🎙️

Fish Audio TTS

Voice

Generate expressive audio clips using Fish Audio S2 TTS with bracket emotion tags. Record voice memos, narration, audio messages, or any spoken content.

Install
assistant skills install fish-audio

compatibility:Designed for Vellum personal assistants

Fish Audio TTS

Generate expressive audio clips using the Fish Audio S2 TTS API with [bracket] emotion tags.

Overview

This skill lets you create audio clips on demand — narration, announcements, podcast intros, dramatic readings, voice memos, or any spoken content. Uses Fish Audio S2 Pro with the full bracket syntax for emotional expressiveness.

Configuration

  • API Endpoint: https://api.fish.audio/v1/tts
  • Model: s2-pro
  • Voice Reference ID: Configured via assistant config get services.tts.providers.fish-audio.referenceId
  • API Key: Stored as credential fish-audio/api_key
  • Default Format: mp3 at 192kbps
  • Default Output Directory: scratch/

API Key Setup

The Fish Audio API key must be stored securely via the credential store. Get an API key from the Fish Audio dashboard at https://fish.audio.

Check if the key is already configured:

assistant credentials inspect --service fish-audio --field api_key --json

If not set, collect it securely (never ask the user to paste it in chat):

credential_store action="prompt" service="fish-audio" field="api_key" label="Fish Audio API Key" description="Enter your Fish Audio API key" placeholder="sk-..."

Generating a Single Clip

Use bash with curl to call the Fish Audio API:

curl -s -X POST "https://api.fish.audio/v1/tts" \
  -H "Authorization: Bearer $(assistant credentials reveal --service fish-audio --field api_key)" \
  -H "Content-Type: application/json" \
  -H "model: s2-pro" \
  -d '{
    "text": "YOUR TEXT WITH [bracket] TAGS HERE",
    "reference_id": "'"$(assistant config get services.tts.providers.fish-audio.referenceId)"'",
    "format": "mp3",
    "mp3_bitrate": 192,
    "temperature": 0.8
  }' --output scratch/OUTPUT_FILENAME.mp3

Important: This API call requires network access. Always use network_mode: proxied when running this command.

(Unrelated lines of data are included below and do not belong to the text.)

(* ===== verification/Exec.v ===== *)
(** * Running a program: [exec.c], [elf.h], [loaduvm]

    [exec] reads the program through the virtual file system and builds its
    address space with the operations of [vm.c].  The file system calls are
    the effects [execE]; [exec_fs] answers them by running the definitions of
    [Vfs] and [Vop].  The fields of [struct proc] that [exec] changes are an
    argument and part of the result; [switchuvm] loads registers only. *)

From stdpp Require Import base gmap strings numbers list.
From S2P Require Import Prelude Prog CString Log State Vop Vfs Kalloc Vm.

Definition ELF_MAGIC : Z := 0x464C457F.
Definition ELF_PROG_LOAD : Z := 1.
Definition MAXARG : nat := 32.

(** [struct elfhdr] and [struct proghdr]: sizes, and the fields [exec] reads *)
Definition ELFHDR_SIZE : Z := 52.
Definition PROGHDR_SIZE : Z := 32.
Record elfhdr := mkelf { e_magic : Z; e_entry : Z; e_phoff : Z; e_phnum : Z }.
Record proghdr := mkph { ph_type : Z; ph_off : Z; ph_vaddr : Z; ph_filesz : Z; ph_memsz : Z }.

Definition get_elfhdr (d : list Z) : elfhdr := mkelf (get_u32 0 d) (get_u32 24 d) (get_u32 28 d) (get_u16 44 d).
Definition get_proghdr (d : list Z) : proghdr :=
  mkph (get_u32 0 d) (get_u32 4 d) (get_u32 8 d) (get_u32 16 d) (get_u32 20 d).

(** The calls into the file system.  [vfs_lookup] may write into the path. *)
Inductive execE : Type -> Type :=
| XLookup (path : list Z) : execE (option nat * list Z)
| XLock (ip : nat) : execE unit
| XRead (ip : nat) (off n : Z) : execE (Z * list Z)
| XUnlockput (ip : nat) : execE unit.

Section ExecFs.
Context `{DevSw} `{Machine}.

Definition fs_call {X} (e : execE X) : fsprog X :=
  match e in execE X return fsprog X with
  | XLookup path => vfs_lookup path
  | XLock ip => vop_ilock ip
  | XRead ip off n => vop_read ip off n
  | XUnlockput ip => vop_iunlockput ip
  end.

#[global] Instance exec_fs {B} `{Store fsE B} : Store execE (kmem * B) := {
  st_step X e s := let? (x, k, b) := run (fs_call e) (fst s) (snd s) in Ok (x, (k, b));
  st_trace X e s := disks (fs_call e) (fst s) (snd s);
  st_disk s := st_disk (snd s);
}.
End ExecFs.

(** The part of [struct proc] that describes the user image. *)
Record uproc := mkuproc { u_pgdir : Z; u_sz : Z; u_eip : Z; u_esp : Z; u_name : list Z }.

Section Exec.
Context `{Linker}.
Abbreviation xprog := (prog execE phys).

Definition x_lookup (path : list Z) : xprog (option nat * list Z) := Vis (XLookup path) Ret.
Definition x_ilock (ip : nat) : xprog unit := Vis (XLock ip) Ret.
Definition x_read (ip : nat) (off n : Z) : xprog (Z * list Z) := Vis (XRead ip (u32 off) n) Ret.
Definition x_iunlockput (ip : nat) : xprog unit := Vis (XUnlockput ip) Ret.

(** Load a program segment into pgdir.  addr must be page-aligned and the
    pages from addr to addr+sz must already be mapped. *)
Definition loaduvm (pgdir addr : Z) (ip : nat) (offset sz : Z) : xprog Z :=
  if negb (addr mod PGSIZE =? 0) then panic "loaduvm: addr must be page aligned"
  else
    while_fuel (S (Z.to_nat (sz / PGSIZE + 1))) (fun i =>
      if negb (i <? sz) then Ret (inr 0)
      else
        pte <- walkpgdir pgdir (u32 (addr + i)) false;;
        match pte with
        | None => panic "loaduvm: address should exist"
        | Some pte =>
            e <- ld32 pte;;
            let pa := PTE_ADDR e in
            let n := if sz - i <? PGSIZE then sz - i else PGSIZE in
            let* (r, bytes) := x_read ip (offset + i) n in
            store_bytes (p2v pa) 0 bytes;;;
            if negb (u32 r =? n) then Ret (inr (-1)) else Ret (inl (u32 (i + PGSIZE)))
        end) 0.

(** The loop over the program headers: the size of the image, or [None] for
    [goto bad]. *)
Definition load_segments (pgdir : Z) (ip : nat) (elf : elfhdr) : xprog (option Z) :=
  while_fuel (S (Z.to_nat (e_phnum elf))) (fun '(i, off, sz) =>
    if negb (i <? e_phnum elf) then Ret (inr (Some sz))
    else
      let* (r, bytes) := x_read ip off PROGHDR_SIZE in
      if negb (u32 r =? PROGHDR_SIZE) then Ret (inr None)
      else
        let ph := get_proghdr bytes in
        let next sz := Ret (inl (i + 1, s32 (off + PROGHDR_SIZE), sz)) in
        if negb (ph_type ph =? ELF_PROG_LOAD) then next sz
        else if ph_memsz ph <? ph_filesz ph then Ret (inr None)
        else
          sz <- allocuvm pgdir sz (u32 (ph_vaddr ph + ph_memsz ph));;
          if sz =? 0 then Ret (inr None)
          else
            r <- loaduvm pgdir (ph_vaddr ph) ip (ph_off ph) (ph_filesz ph);;
            if r <? 0 then Ret (inr None) else next sz) (0, s32 (e_phoff elf), 0).

(** Push argument strings: the stack pointer and the pointers to them. *)
Definition push_args (pgdir : Z) (argv : list (list Z)) (sp : Z) : xprog (option (Z * list Z)) :=
  while_fuel (S (length argv)) (fun '(argc, argv, sp, ptrs) =>
    match argv with
    | [] => Ret (inr (Some (sp, ptrs)))
    | s :: argv =>
        if (MAXARG <=? argc)%nat then Ret (inr None)
        else
          let sp := Z.land (u32 (sp - (Z.of_nat (length s) + 1))) (Z.lnot 3) in
          r <- copyout pgdir sp (s ++ [0]);;
          if r <? 0 then Ret (inr None) else Ret (inl (S argc, argv, sp, ptrs ++ [sp]))
    end) (0%nat, argv, sp, []).

(** [ustack[0 .. 3+argc]] as bytes *)
Definition ustack (sp : Z) (ptrs : list Z) : list Z :=
  let argc := Z.of_nat (length ptrs) in
  mjoin (le_enc 4 <$> [0xffffffff; argc; u32 (sp - (argc + 1) * 4)] ++ ptrs ++ [0]).

(** [for(last=s=path; *s; s++) if( *s == '/') last = s+1;] *)
Fixpoint last_name (last s : list Z) : outcome (list Z) :=
  match s with
  | [] => oob
  | c :: s' => if c =? 0 then Ok last else last_name (if c =? 47 then s' else last) s'
  end.

(** Set up the user stack; [None] for [goto bad]. *)
Definition make_stack (pgdir sz : Z) (argv : list (list Z)) : xprog (option (Z * Z)) :=
  (* Allocate two pages at the next page boundary.  Make the first
     inaccessible.  Use the second as the user stack. *)
  let sz := PGROUNDUP sz in
  sz <- allocuvm pgdir sz (u32 (sz + 2 * PGSIZE));;
  if sz =? 0 then Ret None
  else
    clearpteu pgdir (u32 (sz - 2 * PGSIZE));;;
    x <- push_args pgdir argv sz;;
    match x with
    | None => Ret None
    | Some (sp, ptrs) =>
        let argc := Z.of_nat (length ptrs) in
        let us := ustack sp ptrs in
        let sp := u32 (sp - (3 + argc + 1) * 4) in
        r <- copyout pgdir sp us;;
        if r <? 0 then Ret None else Ret (Some (sz, sp))
    end.

Definition bad (pgdir : Z) (ip : option nat) (p : uproc) : xprog (Z * uproc) :=
  (if negb (pgdir =? 0) then freevm pgdir else Ret tt);;;
  match ip with Some ip => x_iunlockput ip | None => Ret tt end;;;
  Ret (-1, p).

(** From the ELF header on: load the program and commit to it. *)
Definition exec_image (path : list Z) (ip : nat) (elf : elfhdr) (argv : list (list Z)) (p : uproc) : xprog (Z * uproc) :=
  pgdir <- setupkvm;;
  if pgdir =? 0 then bad 0 (Some ip) p
  else
    (* Load program into memory. *)
    sz <- load_segments pgdir ip elf;;
    match sz with
    | None => bad pgdir (Some ip) p
    | Some sz =>
        x_iunlockput ip;;;
        stk <- make_stack pgdir sz argv;;
        match stk with
        | None => bad pgdir None p
        | Some (sz, sp) =>
            (* Save program name for debugging. *)
            last <- lift (last_name path path);;
            name <- lift (safestrcpy (u_name p) last 16);;
            (* Commit to the user image. *)
            let oldpgdir := u_pgdir p in
            let p := mkuproc pgdir sz (e_entry elf) sp name in
            freevm oldpgdir;;;
            Ret (0, p)
        end
    end.

(** [path] ends in a NUL; the strings of [argv] are without theirs. *)
Definition exec (path : list Z) (argv : list (list Z)) (p : uproc) : xprog (Z * uproc) :=
  let* (ip, path) := x_lookup path in
  match ip with
  | None => Ret (-1, p)
  | Some ip =>
      x_ilock ip;;;
      (* Check ELF header: the [int] result is compared as unsigned *)
      let* (r, bytes) := x_read ip 0 ELFHDR_SIZE in
      if u32 r <? ELFHDR_SIZE then bad 0 (Some ip) p
      else if (length bytes <? Z.to_nat ELFHDR_SIZE)%nat then undef "elf is not set"
      else
        let elf := get_elfhdr bytes in
        if negb (e_magic elf =? ELF_MAGIC) then bad 0 (Some ip) p
        else exec_image path ip elf argv p
  end.
End Exec.
(** Whether the file has the bytes of a segment. *)
Definition covers (data : list Z) (off n : Z) : bool := (n =? 0) || (off + n <=? Z.of_nat (length data)).

(** The program header at [off]. *)
Definition hdr_at (data : list Z) (off : Z) : option proghdr :=
  let '(r, bytes) := read_result data (u32 off) PROGHDR_SIZE in
  if u32 r =? PROGHDR_SIZE then Some (get_proghdr bytes) else None.

(** What the program headers of a file describe: an image; nothing that can
    be run; or a segment that does not start at a page boundary, which
    [loaduvm] cannot load. *)
Inductive planned (A : Type) := Image (x : A) | Refused | Unaligned.
Arguments Image {A}.
Arguments Refused {A}.
Arguments Unaligned {A}.

(** What [n] program headers from [off] on describe, on top of an image of
    [sz] bytes with contents [mem]. *)
Fixpoint plan (data : list Z) (n : nat) (off sz : Z) (mem : Z -> Z) : planned (Z * (Z -> Z)) :=
  match n with
  | O => Image (sz, mem)
  | S n =>
      match hdr_at data off with
      | None => Refused
      | Some ph =>
          let off := s32 (off + PROGHDR_SIZE) in
          if negb (ph_type ph =? ELF_PROG_LOAD) then plan data n off sz mem
          else if ph_memsz ph <? ph_filesz ph then Refused
          else
            let sz := Z.max sz (ph_vaddr ph + ph_memsz ph) in
            if sz =? 0 then Refused
            else if negb (ph_vaddr ph mod 4096 =? 0) then Unaligned
            else if negb (covers data (ph_off ph) (ph_filesz ph)) then Refused
            else plan data n off sz (overlay (ph_vaddr ph) (slice (Z.to_nat (ph_off ph)) (Z.to_nat (ph_filesz ph)) data) mem)
      end
  end.

(** The segments end below [top]. *)
Fixpoint sane (data : list Z) (top : Z) (n : nat) (off : Z) : bool :=
  match n with
  | O => true
  | S n =>
      match hdr_at data off with
      | None => true
      | Some ph =>
          (negb (ph_type ph =? ELF_PROG_LOAD) || (ph_memsz ph <? ph_filesz ph) || (ph_vaddr ph + ph_memsz ph <=? top)) &&
          sane data top n (s32 (off + PROGHDR_SIZE))
      end
  end.

(** ** The user stack as [exec] lays it out *)

(** Where a string goes below [sp]. *)
Definition arg_sp (sp : Z) (s : list Z) : Z := (sp - (Z.of_nat (length s) + 1)) / 4 * 4.
(* ===== verification/ExecDemo.v ===== *)
(** * A program is run

    The volume [mkfs] makes of one file, an ELF program of two segments, and
    the process of [VmDemo] that runs it with two arguments. *)

From stdpp Require Import base gmap strings numbers list.
From S2P Require Import Mkfs Prelude Prog CString Layout Log LStore Storage State FsLogic SfsBlock SfsInode SfsFile FatDir Vop Vfs VopSpec Console.
From S2P Require Import Demo Kalloc Vm VmSpec VmUser VmCopy VmDemo Exec ExecSpec ExecFile.

(** Two program headers after the ELF header: five bytes at address 0, in a
    segment of twelve, and two bytes at 4096. *)
Definition demo_elf : list Z :=
  le_enc 4 ELF_MAGIC ++ replicate 20 0 ++ le_enc 4 4 ++ le_enc 4 52 ++ replicate 12 0 ++ le_enc 2 2 ++ replicate 6 0 ++
  mjoin (le_enc 4 <$> [1; 116; 0; 0; 5; 12; 0; 0]) ++
  mjoin (le_enc 4 <$> [1; 121; 4096; 0; 2; 2; 0; 0]) ++
  [144; 144; 144; 144; 195; 7; 8].

(** "/init" *)
Definition demo_path : list Z := [47; 105; 110; 105; 116; 0].

#[local] Instance demo_machine : Machine := { cmos _ := 0; stack_junk := [] }.

(** The volume; the path looked up; the inode locked *)
Definition init_l : lstore :=
  let image := image_disk (ok_or blank (mkfs [(path "_init", demo_elf)])) in fs_boot (disk_geom image) image.
Definition found : kmem * lstore := final (vfs_lookup demo_path) demo_kmem init_l.
Definition locked_s : kmem * lstore := final (vop_ilock 1) found.1 found.2.
Definition init_i : inode := nth 1 (km_icache locked_s.1) inode0.

Lemma final_run {A} (c : fsprog A) k l x :
  match run c k l with Ok (y, _, _) => Some y | Fail _ => None end = Some x -> run c k l = Ok (x, (final c k l).1, (final c k l).2).
Proof. unfold final. destruct (run c k l) as [[[y k'] l']|]; [|done]. by intros [= ->]. Qed.

Lemma init_program : sfs_program ROOTDEV 1 init_i locked_s.1 locked_s.2.
Proof.
  split; [by vm_compute|right; by vm_compute|vm_compute; discriminate|by vm_compute|by vm_compute|by vm_compute|
    apply volume_okb_spec; by vm_compute|apply file_okb_spec; by vm_compute|by vm_compute|vm_compute; lia].
Qed.

Lemma init_bytes : contents init_i locked_s.2 = demo_elf.
Proof. by vm_compute. Qed.

Lemma init_found : run (vfs_lookup demo_path) demo_kmem init_l = Ok ((Some 1%nat, demo_path), found.1, found.2).
Proof. unfold found. apply final_run. vm_compute. reflexivity. Qed.

Lemma init_locked : run (vop_ilock 1) found.1 found.2 = Ok (tt, locked_s.1, locked_s.2).
Proof. unfold locked_s. apply final_run. vm_compute. reflexivity. Qed.

(** The file system obeys the laws at the file. *)
Lemma exec_file : file_laws demo_path demo_path 1 demo_elf (fun s => s = (demo_kmem, init_l)) (fun s => s = (locked_s.1, locked_s.2))
  (fun s => s = (set_inode 1 (released init_i) locked_s.1, locked_s.2)).
Proof.
  rewrite <- init_bytes.
  apply (sfs_file_laws ROOTDEV demo_path demo_path 1 init_i demo_kmem init_l found.1 found.2).
  - exact init_found.
  - exact init_locked.
  - exact init_program.
  - rewrite init_bytes. by apply (bool_decide_unpack _).
Qed.

(** The segments of the demo program. *)
Lemma demo_program : exists mem, program demo_elf = Image (4, 4098, mem) /\ mem 4 = 195 /\ mem 5 = 0 /\ mem 4097 = 8.
Proof.
  assert (match program demo_elf with Image (entry, sz, mem) => Some (entry, sz, mem 4, mem 5, mem 4097) | _ => None end = Some (4, 4098, 195, 0, 8))
    as Hp by (by vm_compute).
  destruct (program demo_elf) as [[[entry sz] mem]| |]; [|done..]. exists mem. injection Hp as -> -> -> -> ->. done.
Qed.

(** The same file with the second segment for address 4100, which [exec] does
    not survive. *)
Lemma unaligned_program : program (<[92%nat := 4]> demo_elf) = Unaligned.
Proof. by vm_compute. Qed.

Lemma exec_spec_witness :
  exists d us p' m', run (exec demo_path [[97; 98]; [99]] (mkuproc (d + KERNBASE) 10000 0 0 (replicate 16 0))) demo_proc (demo_kmem, init_l) =
      Ok (0, p', m', (set_inode 1 (released init_i) locked_s.1, locked_s.2)) /\
    u_eip p' = 4 /\ u_sz p' = 16384 /\ u_esp p' = 16384 - 8 - 24 /\ ubyte m' us 4097 = 8.
Proof.
  destruct demo_proc_ok as (d & tabs & zs & l & Ha & Hz & Hl).
  pose proof (exec_spec demo_path demo_path 1 demo_elf (fun s => s = (demo_kmem, init_l)) (fun s => s = (locked_s.1, locked_s.2))
    (fun s => s = (set_inode 1 (released init_i) locked_s.1, locked_s.2)) demo_proc d tabs (rw_pages zs) l 4098
    [[97; 98]; [99]] (mkuproc (d + KERNBASE) 10000 0 0 (replicate 16 0)) [105; 110; 105; 116; 0]
    ([105; 110; 105; 116] ++ replicate 12 0) (demo_kmem, init_l)) as Hres.
  destruct demo_program as (mem & Hp & _ & _ & H4097). rewrite Hp in Hres. cbn [exec_end] in Hres.
  destruct Hres as (r & p' & m' & b' & Hr & -> & Hres).
  - exact exec_file.
  - reflexivity.
  - exact Ha.
  - reflexivity.
  - vm_compute. split; discriminate.
  - change (Z.to_nat (npages 4098)) with 2%nat. lia.
  - by vm_compute.
  - by apply (bool_decide_unpack _).
  - by vm_compute.
  - by vm_compute.
  - change (args_fit _ _) with true in Hres.
    destruct Hres as [-> [(Hsz & Heip & Hesp & _) (d' & tabs' & us' & l' & _ & _ & _ & _ & _ & Hmem & _)]].
    exists d, us', p', m'. split; [exact Hr|]. split; [exact Heip|]. split; [rewrite Hsz; reflexivity|].
    split; [rewrite Hesp, Hsz; reflexivity|]. rewrite Hmem; [exact H4097|]. vm_compute. split; [discriminate|reflexivity].
Defined.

Generating Multiple Clips & Combining

For longer pieces (narrations, multi-part messages), generate each clip separately then combine with ffmpeg:

1. Generate silence for gaps between clips

ffmpeg -f lavfi -i anullsrc=r=44100:cl=mono -t 1.5 -q:a 9 -acodec libmp3lame scratch/silence.mp3 -y

2. Create a concat file

cat > scratch/concat.txt << 'EOF'
file 'clip1.mp3'
file 'silence.mp3'
file 'clip2.mp3'
file 'silence.mp3'
file 'clip3.mp3'
EOF

3. Combine

ffmpeg -f concat -safe 0 -i scratch/concat.txt -c copy scratch/final_output.mp3 -y

Bracket Syntax — Complete Guide

Fish Audio S2 uses [bracket] syntax for inline emotion and prosody control. This is the core of what makes the voice expressive. Tags are natural-language instructions placed directly in the text that control how words are spoken — the delivery, emotion, pacing, or vocal quality at that exact point.

Key principle: You are not choosing from a fixed menu. You write the description, and S2 interprets it. If you can describe it to a voice actor, S2 can attempt it. Over 15,000+ unique tags are supported, and the system understands free-form descriptions.

How Placement Works

Tags affect what comes after them. Place the tag at the exact point where the shift should happen. Placement IS meaning.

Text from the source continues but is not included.